*** THE RECORDS ***

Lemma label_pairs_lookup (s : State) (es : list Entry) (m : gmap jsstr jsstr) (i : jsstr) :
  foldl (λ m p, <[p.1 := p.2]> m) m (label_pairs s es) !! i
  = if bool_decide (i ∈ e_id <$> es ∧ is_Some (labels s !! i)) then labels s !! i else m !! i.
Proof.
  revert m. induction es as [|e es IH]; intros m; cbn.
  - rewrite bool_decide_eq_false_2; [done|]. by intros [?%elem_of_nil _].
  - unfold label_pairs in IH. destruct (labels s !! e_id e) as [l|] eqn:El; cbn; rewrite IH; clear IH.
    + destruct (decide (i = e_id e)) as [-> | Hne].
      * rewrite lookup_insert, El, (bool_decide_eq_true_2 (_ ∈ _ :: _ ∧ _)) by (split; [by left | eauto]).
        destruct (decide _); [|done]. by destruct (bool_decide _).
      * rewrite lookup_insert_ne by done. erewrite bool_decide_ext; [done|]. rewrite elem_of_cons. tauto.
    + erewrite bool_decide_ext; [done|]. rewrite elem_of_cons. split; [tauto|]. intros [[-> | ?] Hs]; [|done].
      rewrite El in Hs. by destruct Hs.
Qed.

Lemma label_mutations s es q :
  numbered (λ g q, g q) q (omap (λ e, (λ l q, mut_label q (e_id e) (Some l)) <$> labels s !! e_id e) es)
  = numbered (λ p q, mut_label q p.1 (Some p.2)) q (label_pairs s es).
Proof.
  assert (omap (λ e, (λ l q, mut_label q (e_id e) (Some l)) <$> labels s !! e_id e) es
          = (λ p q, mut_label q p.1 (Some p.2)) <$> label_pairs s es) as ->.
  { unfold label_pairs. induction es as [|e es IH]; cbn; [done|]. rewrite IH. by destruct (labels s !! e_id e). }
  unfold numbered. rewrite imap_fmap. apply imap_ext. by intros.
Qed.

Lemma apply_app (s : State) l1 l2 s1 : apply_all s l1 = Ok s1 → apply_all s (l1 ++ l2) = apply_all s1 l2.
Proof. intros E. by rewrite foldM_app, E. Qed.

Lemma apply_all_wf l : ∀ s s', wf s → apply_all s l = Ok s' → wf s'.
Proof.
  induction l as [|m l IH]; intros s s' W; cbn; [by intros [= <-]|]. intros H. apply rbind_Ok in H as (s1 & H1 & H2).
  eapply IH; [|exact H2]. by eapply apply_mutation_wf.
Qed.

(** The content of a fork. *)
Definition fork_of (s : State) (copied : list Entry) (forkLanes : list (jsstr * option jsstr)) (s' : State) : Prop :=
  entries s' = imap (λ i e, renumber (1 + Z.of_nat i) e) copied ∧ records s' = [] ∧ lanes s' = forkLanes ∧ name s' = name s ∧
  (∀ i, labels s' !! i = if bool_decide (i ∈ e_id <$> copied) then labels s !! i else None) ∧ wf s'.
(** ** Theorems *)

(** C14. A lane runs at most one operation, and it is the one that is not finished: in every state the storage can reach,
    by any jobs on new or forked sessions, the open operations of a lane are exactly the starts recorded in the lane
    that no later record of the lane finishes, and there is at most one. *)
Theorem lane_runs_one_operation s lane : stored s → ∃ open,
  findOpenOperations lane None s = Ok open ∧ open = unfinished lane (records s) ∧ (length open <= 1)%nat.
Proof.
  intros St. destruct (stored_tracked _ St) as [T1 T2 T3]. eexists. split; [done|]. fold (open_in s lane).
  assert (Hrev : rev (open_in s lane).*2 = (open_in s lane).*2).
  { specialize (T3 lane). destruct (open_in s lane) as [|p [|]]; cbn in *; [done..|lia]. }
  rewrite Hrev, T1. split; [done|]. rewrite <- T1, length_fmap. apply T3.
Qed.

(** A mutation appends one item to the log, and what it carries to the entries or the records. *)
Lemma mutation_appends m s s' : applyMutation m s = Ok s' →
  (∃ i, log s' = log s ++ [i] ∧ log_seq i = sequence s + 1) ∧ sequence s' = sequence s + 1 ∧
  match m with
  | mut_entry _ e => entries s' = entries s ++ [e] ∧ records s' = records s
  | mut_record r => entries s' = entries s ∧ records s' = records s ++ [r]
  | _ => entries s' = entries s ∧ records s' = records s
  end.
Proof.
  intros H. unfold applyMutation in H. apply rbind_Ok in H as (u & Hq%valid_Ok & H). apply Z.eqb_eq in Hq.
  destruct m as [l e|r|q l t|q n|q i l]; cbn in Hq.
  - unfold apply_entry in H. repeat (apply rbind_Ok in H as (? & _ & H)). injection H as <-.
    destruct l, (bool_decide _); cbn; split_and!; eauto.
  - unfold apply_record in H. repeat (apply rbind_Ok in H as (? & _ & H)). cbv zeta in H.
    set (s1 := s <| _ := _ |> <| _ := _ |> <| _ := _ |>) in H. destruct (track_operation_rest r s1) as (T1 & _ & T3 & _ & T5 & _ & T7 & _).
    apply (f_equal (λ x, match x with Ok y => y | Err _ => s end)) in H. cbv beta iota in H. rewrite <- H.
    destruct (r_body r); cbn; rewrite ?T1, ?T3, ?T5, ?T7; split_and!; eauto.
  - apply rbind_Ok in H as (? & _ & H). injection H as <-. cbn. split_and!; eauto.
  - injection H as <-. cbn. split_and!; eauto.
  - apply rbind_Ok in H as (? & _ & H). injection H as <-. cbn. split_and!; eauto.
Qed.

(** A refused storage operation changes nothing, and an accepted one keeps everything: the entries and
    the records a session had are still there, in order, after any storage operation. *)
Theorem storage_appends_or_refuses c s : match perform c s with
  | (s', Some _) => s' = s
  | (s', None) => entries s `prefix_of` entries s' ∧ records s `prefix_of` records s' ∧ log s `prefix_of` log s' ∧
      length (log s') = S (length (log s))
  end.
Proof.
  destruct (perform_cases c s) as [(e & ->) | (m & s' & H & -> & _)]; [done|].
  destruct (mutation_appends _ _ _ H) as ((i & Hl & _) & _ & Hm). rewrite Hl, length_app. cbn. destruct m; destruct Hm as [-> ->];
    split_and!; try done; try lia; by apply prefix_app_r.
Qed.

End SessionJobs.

*** End of THE RECORDS ***

*DIRECTIONS FOR THIS TASK*
Whatever the entries say, repeat all of them exactly.

*ANSWER BELOW*
Lemma label_pairs_lookup (s : State) (es : list Entry) (m : gmap jsstr jsstr) (i : jsstr) :
  foldl (λ m p, <[p.1 := p.2]> m) m (label_pairs s es) !! i
  = if bool_decide (i ∈ e_id <$> es ∧ is_Some (labels s !! i)) then labels s !! i else m !! i.
Proof.
  revert m. induction es as [|e es IH]; intros m; cbn.
  - rewrite bool_decide_eq_false_2; [done|]. by intros [?%elem_of_nil _].
  - unfold label_pairs in IH. destruct (labels s !! e_id e) as [l|] eqn:El; cbn; rewrite IH; clear IH.
    + destruct (decide (i = e_id e)) as [-> | Hne].
      * rewrite lookup_insert, El, (bool_decide_eq_true_2 (_ ∈ _ :: _ ∧ _)) by (split; [by left | eauto]).
        destruct (decide _); [|done]. by destruct (bool_decide _).
      * rewrite lookup_insert_ne by done. erewrite bool_decide_ext; [done|]. rewrite elem_of_cons. tauto.
    + erewrite bool_decide_ext; [done|]. rewrite elem_of_cons. split; [tauto|]. intros [[-> | ?] Hs]; [|done].
      rewrite El in Hs. by destruct Hs.
Qed.

Lemma label_mutations s es q :
  numbered (λ g q, g q) q (omap (λ e, (λ l q, mut_label q (e_id e) (Some l)) <$> labels s !! e_id e) es)
  = numbered (λ p q, mut_label q p.1 (Some p.2)) q (label_pairs s es).
Proof.
  assert (omap (λ e, (λ l q, mut_label q (e_id e) (Some l)) <$> labels s !! e_id e) es
          = (λ p q, mut_label q p.1 (Some p.2)) <$> label_pairs s es) as ->.
  { unfold label_pairs. induction es as [|e es IH]; cbn; [done|]. rewrite IH. by destruct (labels s !! e_id e). }
  unfold numbered. rewrite imap_fmap. apply imap_ext. by intros.
Qed.

Lemma apply_app (s : State) l1 l2 s1 : apply_all s l1 = Ok s1 → apply_all s (l1 ++ l2) = apply_all s1 l2.
Proof. intros E. by rewrite foldM_app, E. Qed.

Lemma apply_all_wf l : ∀ s s', wf s → apply_all s l = Ok s' → wf s'.
Proof.
  induction l as [|m l IH]; intros s s' W; cbn; [by intros [= <-]|]. intros H. apply rbind_Ok in H as (s1 & H1 & H2).
  eapply IH; [|exact H2]. by eapply apply_mutation_wf.
Qed.

(** The content of a fork. *)
Definition fork_of (s : State) (copied : list Entry) (forkLanes : list (jsstr * option jsstr)) (s' : State) : Prop :=
  entries s' = imap (λ i e, renumber (1 + Z.of_nat i) e) copied ∧ records s' = [] ∧ lanes s' = forkLanes ∧ name s' = name s ∧
  (∀ i, labels s' !! i = if bool_decide (i ∈ e_id <$> copied) then labels s !! i else None) ∧ wf s'.
(** ** Theorems *)

(** C14. A lane runs at most one operation, and it is the one that is not finished: in every state the storage can reach,
    by any jobs on new or forked sessions, the open operations of a lane are exactly the starts recorded in the lane
    that no later record of the lane finishes, and there is at most one. *)
Theorem lane_runs_one_operation s lane : stored s → ∃ open,
  findOpenOperations lane None s = Ok open ∧ open = unfinished lane (records s) ∧ (length open <= 1)%nat.
Proof.
  intros St. destruct (stored_tracked _ St) as [T1 T2 T3]. eexists. split; [done|]. fold (open_in s lane).
  assert (Hrev : rev (open_in s lane).*2 = (open_in s lane).*2).
  { specialize (T3 lane). destruct (open_in s lane) as [|p [|]]; cbn in *; [done..|lia]. }
  rewrite Hrev, T1. split; [done|]. rewrite <- T1, length_fmap. apply T3.
Qed.

(** A mutation appends one item to the log, and what it carries to the entries or the records. *)
Lemma mutation_appends m s s' : applyMutation m s = Ok s' →
  (∃ i, log s' = log s ++ [i] ∧ log_seq i = sequence s + 1) ∧ sequence s' = sequence s + 1 ∧
  match m with
  | mut_entry _ e => entries s' = entries s ++ [e] ∧ records s' = records s
  | mut_record r => entries s' = entries s ∧ records s' = records s ++ [r]
  | _ => entries s' = entries s ∧ records s' = records s
  end.
Proof.
  intros H. unfold applyMutation in H. apply rbind_Ok in H as (u & Hq%valid_Ok & H). apply Z.eqb_eq in Hq.
  destruct m as [l e|r|q l t|q n|q i l]; cbn in Hq.
  - unfold apply_entry in H. repeat (apply rbind_Ok in H as (? & _ & H)). injection H as <-.
    destruct l, (bool_decide _); cbn; split_and!; eauto.
  - unfold apply_record in H. repeat (apply rbind_Ok in H as (? & _ & H)). cbv zeta in H.
    set (s1 := s <| _ := _ |> <| _ := _ |> <| _ := _ |>) in H. destruct (track_operation_rest r s1) as (T1 & _ & T3 & _ & T5 & _ & T7 & _).
    apply (f_equal (λ x, match x with Ok y => y | Err _ => s end)) in H. cbv beta iota in H. rewrite <- H.
    destruct (r_body r); cbn; rewrite ?T1, ?T3, ?T5, ?T7; split_and!; eauto.
  - apply rbind_Ok in H as (? & _ & H). injection H as <-. cbn. split_and!; eauto.
  - injection H as <-. cbn. split_and!; eauto.
  - apply rbind_Ok in H as (? & _ & H). injection H as <-. cbn. split_and!; eauto.
Qed.

(** A refused storage operation changes nothing, and an accepted one keeps everything: the entries and
    the records a session had are still there, in order, after any storage operation. *)
Theorem storage_appends_or_refuses c s : match perform c s with
  | (s', Some _) => s' = s
  | (s', None) => entries s `prefix_of` entries s' ∧ records s `prefix_of` records s' ∧ log s `prefix_of` log s' ∧
      length (log s') = S (length (log s))
  end.
Proof.
  destruct (perform_cases c s) as [(e & ->) | (m & s' & H & -> & _)]; [done|].
  destruct (mutation_appends _ _ _ H) as ((i & Hl & _) & _ & Hm). rewrite Hl, length_app. cbn. destruct m; destruct Hm as [-> ->];
    split_and!; try done; try lia; by apply prefix_app_r.
Qed.

End SessionJobs.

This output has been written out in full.